» WHAT YOU NEED TO DO
Reproduce only the top of the records, down to and including the line containing "user: [conv] gives".

[INPUT RECORDS — start]

(* ===== verification/Derive.v ===== *)
(** The derive macro of cluster messages (src/ractor_cluster_derive/src): parsing and validation of an enum
    (parse.rs), its intermediate representation (ir.rs), and the [Message] implementation generated for it
    (codegen.rs), as the behaviour of the generated code.

    Syntax is that of [syn], as far as the macro looks at it.  The types of the fields are those of the
    user: [conv] gives their [BytesConvertable] implementation, on a common carrier [V] of values.  Reply
    ports live in a world in which the generated code adds bridges between typed ports and ports of bytes.
    The generated code is hygienic when no field begins with the prefix of its own variables, and the name
    of the reply port is none of the names that its bridge binds ([hygienic]). *)

From S2P Require Import Prelude Discard Job Bytes Serialization.
From stdpp Require Import pretty.

(** ** Syntax *)

(** A type: a path, whose segments may have generic arguments, or anything else *)
Inductive Ty :=
| TPath (segments : list (string * PathArguments))
| TOther (description : nat)
with PathArguments :=
| NoArguments
| AngleBracketed (args : list Ty)
| Parenthesized.

Inductive Fields :=
| FUnit
| FUnnamed (types : list Ty)
| FNamed (fields : list (string * Ty)).

(** An attribute: its path, and whether it is alone, has arguments or a value *)
Inductive Meta := MPath | MList | MNameValue.
Record Attribute := mkAttr { attr_path : string; attr_meta : Meta }.

Record Variant := mkVariant { var_ident : string; var_attrs : list Attribute; var_fields : Fields }.

Inductive Data := DEnum (variants : list Variant) | DStruct | DUnion.
Record DeriveInput := mkInput { ast_ident : string; ast_data : Data }.

(** ** ir.rs *)

Inductive FieldStyle := Tuple | Named.
Inductive VariantKind :=
| Cast
| Call (reply_port_generic_args : list Ty) (reply_port_field_name : string) (reply_port_index : nat).

Record ParsedVariant := mkParsed {
  ident : string;
  variant_tag : string;
  kind : VariantKind;
  field_style : FieldStyle;
  data_fields : list (string * Ty)
}.
Record ParsedEnum := mkEnum { enum_ident : string; variants : list ParsedVariant }.

(** ** parse.rs *)

Definition is_reply_port_type (ty : Ty) : bool :=
  match ty with
  | TPath segments => match last segments with Some (name, _) => bool_decide (name = "RpcReplyPort"%string) | None => false end
  | TOther _ => false
  end.

Definition check_rpc_attribute (v : Variant) : res bool :=
  match filter (λ a, attr_path a = "rpc"%string) (var_attrs v) with
  | [] => Ok false
  | [attr] =>
      match attr_meta attr with
      | MPath => Ok true
      | MList => Err "`#[rpc]` attribute does not accept arguments"
      | MNameValue => Err "`#[rpc]` attribute does not accept a value"
      end
  | _ => Err "Duplicate `#[rpc]` attribute on variant"
  end.

(** [format_ident!("field{}", i)] *)
Definition field_name (i : nat) : string := "field" +:+ pretty i.
Definition unnamed_fields (types : list Ty) : list (string * Ty) := imap (λ i ty, (field_name i, ty)) types.

Definition parse_cast_variant (v : Variant) : res ParsedVariant :=
  let '(fields, style) :=
    match var_fields v with
    | FUnit => ([], Tuple)
    | FUnnamed types => (unnamed_fields types, Tuple)
    | FNamed fields => (fields, Named)
    end in
  if existsb (λ f, is_reply_port_type f.2) fields then
    Err "Variant contains an `RpcReplyPort` field but is not marked with `#[rpc]`."
  else Ok (mkParsed (var_ident v) (var_ident v) Cast style fields).

Definition extract_reply_port_args (segments : list (string * PathArguments)) : res (list Ty) :=
  match last segments with
  | None => Err "Expected a type path with at least one segment (e.g., RpcReplyPort<T>)"
  | Some (_, AngleBracketed args) => Ok args
  | Some _ => Err "RpcReplyPort must have generic type arguments."
  end.

Definition parse_rpc_variant (v : Variant) : res ParsedVariant :=
  match var_fields v with
  | FUnit => Err "RPC calls must have at least one field: an `RpcReplyPort<T>`."
  | FUnnamed _ | FNamed _ =>
      let '(all_fields, style) :=
        match var_fields v with
        | FUnnamed types => (unnamed_fields types, Tuple)
        | FNamed fields => (fields, Named)
        | FUnit => ([], Tuple)
        end in
      let port_matches := omap (λ '(i, f), if is_reply_port_type f.2 then Some i else None) (imap pair all_fields) in
      match port_matches with
      | [] => Err "`#[rpc]` variant must contain exactly one `RpcReplyPort<T>` field."
      | [port_index] =>
          match all_fields !! port_index with
          | Some (name, TPath segments) =>
              match extract_reply_port_args segments with
              | Ok args =>
                  let data := omap (λ '(i, f), if i =? port_index then None else Some f) (imap pair all_fields) in
                  Ok (mkParsed (var_ident v) (var_ident v) (Call args name port_index) style data)
              | Err e => Err e
              | Panic => Panic
              end
          | _ => Panic
          end
      | _ => Err "`#[rpc]` variant must contain exactly one `RpcReplyPort<T>` field, but found multiple"
      end
  end.

Definition parse_variant (v : Variant) : res ParsedVariant :=
  match check_rpc_attribute v with
  | Ok true => parse_rpc_variant v
  | Ok false => parse_cast_variant v
  | Err e => Err e
  | Panic => Panic
  end.

(** [collect::<Result<Vec<_>, _>>] *)
Fixpoint collect {A} (l : list (res A)) : res (list A) :=
  match l with
  | [] => Ok []
  | r :: l =>
      match r with
      | Ok x => match collect l with Ok xs => Ok (x :: xs) | Err e => Err e | Panic => Panic end
      | Err e => Err e
      | Panic => Panic
      end
  end.

Definition parse_cluster_message (ast : DeriveInput) : res ParsedEnum :=
  match ast_data ast with
  | DEnum vs =>
      match collect (parse_variant <$> vs) with
      | Ok vs => Ok (mkEnum (ast_ident ast) vs)
      | Err e => Err e
      | Panic => Panic
      end
  | _ => Err "RactorClusterMessage can only be derived for enums, not structs or unions"
  end.

(** ** codegen.rs: the order of the fields *)

(** [build_ordered_bindings]: [None] if [data_fields[data_idx]] is out of bounds *)
Fixpoint ordered_from (n i data_idx : nat) (fields : list (string * Ty)) (port : string) (port_index : nat) :
  option (list string) :=
  match n with
  | 0 => Some []
  | S n =>
      if i =? port_index then cons port <$> ordered_from n (S i) data_idx fields port port_index
      else
        match fields !! data_idx with
        | Some (name, _) => cons name <$> ordered_from n (S i) (S data_idx) fields port port_index
        | None => None
        end
  end.
Definition build_ordered_bindings (fields : list (string * Ty)) (port : string) (port_index : nat) : option (list string) :=
  ordered_from (length fields + 1) 0 0 fields port port_index.

(** ** The generated code *)

Section generated.
Context {V : Type} (conv : Ty → BytesConvertable V).

(** The ports: the one of the caller, and those made by the generated code, which forward to another *)
Inductive Port :=
| Origin (timeout : option Z)
| ToTyped (target : nat) (ty : Ty) (timeout : option Z)
| ToBytes (target : nat) (ty : Ty) (timeout : option Z).
#[local] Abbreviation World := (list Port).

Definition port_timeout (p : Port) : option Z :=
  match p with Origin t | ToTyped _ _ t | ToBytes _ _ t => t end.
(** [RpcReplyPort::get_timeout] *)
Definition get_timeout (p : nat) (w : World) : option Z := (w !! p) ≫= port_timeout.

Inductive Arg := AVal (v : V) | APort (p : nat).

(** A message of the enum; the order of the fields of a struct variant does not matter *)
Inductive Value :=
| VTuple (name : string) (args : list Arg)
| VNamed (name : string) (fields : gmap string Arg).

Definition value_name (x : Value) : string := match x with VTuple n _ | VNamed n _ => n end.

(** What the pattern of an arm binds: [None] if the pattern does not fit the variant, which the compiler
    refuses *)
Definition binders (pv : ParsedVariant) : option (list string) :=
  match kind pv with
  | Cast => Some (data_fields pv).*1
  | Call _ port index => build_ordered_bindings (data_fields pv) port index
  end.
Definition bindings (pv : ParsedVariant) (x : Value) : option (gmap string Arg) :=
  match field_style pv, x with
  | Tuple, VTuple _ args =>
      names ← binders pv;
      if length names =? length args then Some (list_to_map (zip names args)) else None
  | Named, VNamed _ fields => Some fields
  | _, _ => None
  end.

(** [pack_args]: eight bytes of length and the bytes of the value; the capacity of a [Vec] is bounded *)
Definition pack_args (ty : Ty) (v : V) (data : list byte) : res (list byte) :=
  let arg_data := into_bytes (BytesConvertable := conv ty) v in
  if (Z.of_nat (length data) + (8 + Z.of_nat (length arg_data)) <=? isize_max)%Z
  then Ok (data ++ to_be_bytes 8 (N.of_nat (length arg_data)) ++ arg_data)
  else Err downcast_err.

Fixpoint pack_all (fields : list (string * Ty)) (env : gmap string Arg) (data : list byte) : res (list byte) :=
  match fields with
  | [] => Ok data
  | (name, ty) :: fields =>
      match env !! name with
      | Some (AVal v) =>
          match pack_args ty v data with
          | Ok data => pack_all fields env data
          | Err e => Err e
          | Panic => Panic
          end
      | _ => Panic
      end
  end.
(* ===== verification/OutputPort.v ===== *)
(** Output ports (src/ractor/src/port/output.rs): publish-subscribe between actors.

    The fan-out task of [output-port-v2] receives messages and subscriptions in batches and hands each
    segment of messages to one subscriber after the other; the subscription tasks of the first version
    forward what they receive from a broadcast channel.  Sending to the actor of a subscriber may fail:
    [accepts key n] tells whether the send that follows [n] accepted ones succeeds.  What the subscribers
    have been sent is in the outbox, under the key of the subscription. *)

From S2P Require Import Prelude.

Section output.
Context {Id TMsg R : Type} `{!EqDecision Id}.

(** ** [output-port-v2] *)

(** [Filtering]: a subscription, with the actor it is for and its filter; each has a key of its own *)
Record Subscriber := mkSubscriber { sub_id : Id; sub_key : nat; sub_filter : TMsg → option R }.

#[local] Abbreviation Outbox := (gmap nat (list R)).
#[local] Abbreviation Subscribers := (list (Id * Subscriber)).
#[local] Abbreviation Port := (list (Id * Subscriber) * gmap nat (list R))%type.

Inductive OutportMessage := Data (v : TMsg) | SetSubscriber (s : option Subscriber).

Variable accepts : nat → nat → bool.

Definition push (k : nat) (w : R) (o : Outbox) : Outbox := <[k := (o !!! k) ++ [w]]> o.

(** [Subscriber::send]: false if the subscriber is to be removed *)
Definition sub_send (s : Subscriber) (v : TMsg) (o : Outbox) : bool * Outbox :=
  match sub_filter s v with
  | Some w => if accepts (sub_key s) (length (o !!! sub_key s)) then (true, push (sub_key s) w o) else (false, o)
  | None => (true, o)
  end.
Lemma call_answers_witness : ∃ r s', call 4 id (Some 7%Z) sample_net = (Ok r, s') ∧ forwarded s' = [] ∧
  sent s' = [(4, mkPort 0 (Some 7%Z))] ∧ ∃ o, r = inr o ∧ answers_call (Some 7%Z) (Replied 5%Z 10) o.
Proof. apply (call_answers 4 id (Some 7%Z) sample_net). intros p. cbn. lia. Defined.

Lemma multi_call_in_order_witness :
  ∃ s', multi_call [4; 5; 6] id (Some 7%Z) backwards sample_net = (Ok (Some (inr [Success 10; SenderError; Timeout])), s') ∧
  ∀ i c, [Success 10; SenderError; Timeout] !! i = Some c → answers_call (Some 7%Z) (sample_fate i) (Some c).
Proof.
  destruct (multi_call_in_order [4; 5; 6] id (Some 7%Z) backwards sample_net) as (r & s' & E & H).
  { intros p. cbn. lia. }
  { intros l. exists (reverse l). split; [apply reverse_Permutation|done]. }
  assert (r = Some (inr [Success 10; SenderError; Timeout])) as -> by (vm_compute in E; by injection E).
  exists s'. split; [done|]. by destruct H as (_ & _ & H).
Defined.
(* ===== verification/Connection.v ===== *)
(** A connection of two nodes: the actor [Session] of either end with its write task and its actor
    [SessionReader] (src/ractor_cluster/src/net/session.rs), over the streams of src/ractor_cluster/src/net.rs.

    Frames.v has what is written and read; here the parts run side by side, at both ends, in any interleaving: the
    actors take their next message, the write task takes a batch, some bytes are accepted by the transport, a write
    fails, the transport is cut.  A handler of the reader waits for the bytes it needs, and is one step when they
    are there, since nobody else reads the stream.  The node session above an end is part of the environment:
    it posts messages, may stop the session, and ends it by ending itself.  Supervision events that the session
    ignores are left out but for their type. *)

From S2P Require Import Prelude Bytes Frames.

(** ** Streams *)

Record SocketAddr := mkAddr { ip : list N; port : N }.

(** The transport of a stream is how its reading half hands out bytes; the writing half has no state. *)
Inductive NetworkStream :=
| Raw (peer_addr local_addr : SocketAddr) (stream : Stream)
| TlsServer (peer_addr local_addr : SocketAddr) (stream : Stream)
| TlsClient (peer_addr local_addr : SocketAddr) (stream : Stream)
| External (peer_label local_label : option string) (reader : Stream).

Definition unspecified : SocketAddr := mkAddr [0; 0; 0; 0]%N 0.

Definition peer_addr (s : NetworkStream) : SocketAddr :=
  match s with
  | Raw peer_addr _ _ | TlsServer peer_addr _ _ | TlsClient peer_addr _ _ => peer_addr
  | External _ _ _ => unspecified
  end.

Definition local_addr (s : NetworkStream) : SocketAddr :=
  match s with
  | Raw _ local_addr _ | TlsServer _ local_addr _ | TlsClient _ local_addr _ => local_addr
  | External _ _ _ => unspecified
  end.

Definition set_regular (b : bool) (s : Stream) : Stream :=
  mkStream b (pending s) (chunk s) (read_fails s) (reserve_fails s) (reads s).

(** The reading half that [Session::pre_start] splits off *)
Definition read_half (s : NetworkStream) : Stream :=
  match s with
  | Raw _ _ t => set_regular true t
  | TlsServer _ _ t | TlsClient _ _ t | External _ _ t => set_regular false t
  end.

(** ** One end *)

Section connection.
Context {NetworkMessage : Type}.
Variable encode : NetworkMessage → list byte.
Variable decode : list byte → option NetworkMessage.
Variable max_inbound_frame_size : N.
Implicit Types (m : NetworkMessage) (ms : list NetworkMessage).

Inductive SessionMessage := Send m | ObjectAvailable m.
Inductive ChildEvent := ActorStarted | ActorFailed | ActorTerminated | ProcessGroupChanged.

(** The actor [Session]: its ports, in the order in which it looks at them *)
Record SessionActor := mkSession {
  s_alive : bool;
  s_stop : option string;
  s_sup : list ChildEvent;
  s_msgs : list SessionMessage
}.

(** The task [run_write_task]: waiting for a message, in [write_all] with bytes left, in [flush], or gone with the
    receiving end of its channel.  [tx_open]: the session still has the sending end. *)
Inductive WriterPhase := Waiting | Writing (buf : list byte) | Flushing | Gone.
Record WriterTask := mkWriter {
  phase : WriterPhase;
  channel : list NetworkMessage;
  tx_open : bool;
  aborted : bool
}.

(** The actor [SessionReader]; its only message is [WaitForObject].  [eof]: no byte follows those pending. *)
Record ReaderActor := mkReader {
  r_alive : bool;
  r_kill : bool;
  r_stop : option string;
  r_msgs : nat;
  r_stream : option Stream;
  eof : bool
}.

(** [posted] is what the node session has cast to the session, [delivered] what it was cast. *)
Record Endpoint := mkEnd {
  session : SessionActor;
  wtask : WriterTask;
  reader : ReaderActor;
  handler_open : bool;
  posted : list NetworkMessage;
  delivered : list NetworkMessage
}.

Definition with_session (s : SessionActor) (e : Endpoint) : Endpoint :=
  mkEnd s (wtask e) (reader e) (handler_open e) (posted e) (delivered e).
Definition with_wtask (t : WriterTask) (e : Endpoint) : Endpoint :=
  mkEnd (session e) t (reader e) (handler_open e) (posted e) (delivered e).
Definition with_reader (r : ReaderActor) (e : Endpoint) : Endpoint :=
  mkEnd (session e) (wtask e) r (handler_open e) (posted e) (delivered e).

(** [Session::pre_start]: the stream is split, the write task is spawned, and the reader, which asks itself for
    the first object *)
Definition tcp_pre_start (stream : NetworkStream) : Endpoint :=
  mkEnd (mkSession true None [] []) (mkWriter Waiting [] true false)
    (mkReader true false None 1 (Some (read_half stream)) false) true [] [].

[INPUT RECORDS — finish]

» WRITTEN SOLUTION
(* ===== verification/Derive.v ===== *)
(** The derive macro of cluster messages (src/ractor_cluster_derive/src): parsing and validation of an enum
    (parse.rs), its intermediate representation (ir.rs), and the [Message] implementation generated for it
    (codegen.rs), as the behaviour of the generated code.

    Syntax is that of [syn], as far as the macro looks at it.  The types of the fields are those of the
    user: [conv] gives their [BytesConvertable] implementation, on a common carrier [V] of values.  Reply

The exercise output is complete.